▼

(** * A shallow embedding of the graphsync transport of go-data-transfer

    The development follows [transport/graphsync/graphsync.go] (the
    [Transport] type, its façade operations, the hooks it registers with
    graphsync and the request executor), [impl/restart.go] (the restart
    coordinator of the manager) and [message.NewRequest].

    Conventions of the embedding:
    - a Go [map[K]V] is a [gmap K V]; a [map[K]struct{}] is a [gset K];
    - a Go [error] value is an [option error] ([None] is [nil]);
    - every operation returns the registry it leaves behind together with
      the ordered list of the calls it made on its collaborators (session
      callbacks, hook actions, engine calls, lock operations);
    - channels of type [chan struct{}] and cancellable contexts are
      identified by the number under which [OpenChannel] allocated them;
      closing a latch and cancelling a context are entries of the trace. *)

From Stdlib Require Import ZArith Lia.
From stdpp Require Import base gmap strings list fin_maps pretty.

Local Open Scope string_scope.
Local Open Scope list_scope.
Local Open Scope Z_scope.

(** ** Data model *)

Definition peer_ID := string.
Definition TransferID := N.
Definition RequestID := Z.
Definition ExtensionName := string.
Definition Cid := string.
Definition Link := string.
Definition Node := string.
Definition CtxID := nat.
Definition LatchID := nat.

(** [cid.Undef], the zero value of a CID. *)
Definition cid_Undef : Cid := "".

▲

**TASK STATEMENT**
In the listing above, find the line with "(** ** Data model *)" and the line with "Definition CtxID := nat.", then reproduce both and every line between them exactly.

**EXERCISE RESULT**
(** ** Data model *)

Definition peer_ID := string.
Definition TransferID := N.
Definition RequestID := Z.
Definition ExtensionName := string.
Definition Cid := string.
Definition Link := string.
Definition Node := string.
Definition CtxID := nat.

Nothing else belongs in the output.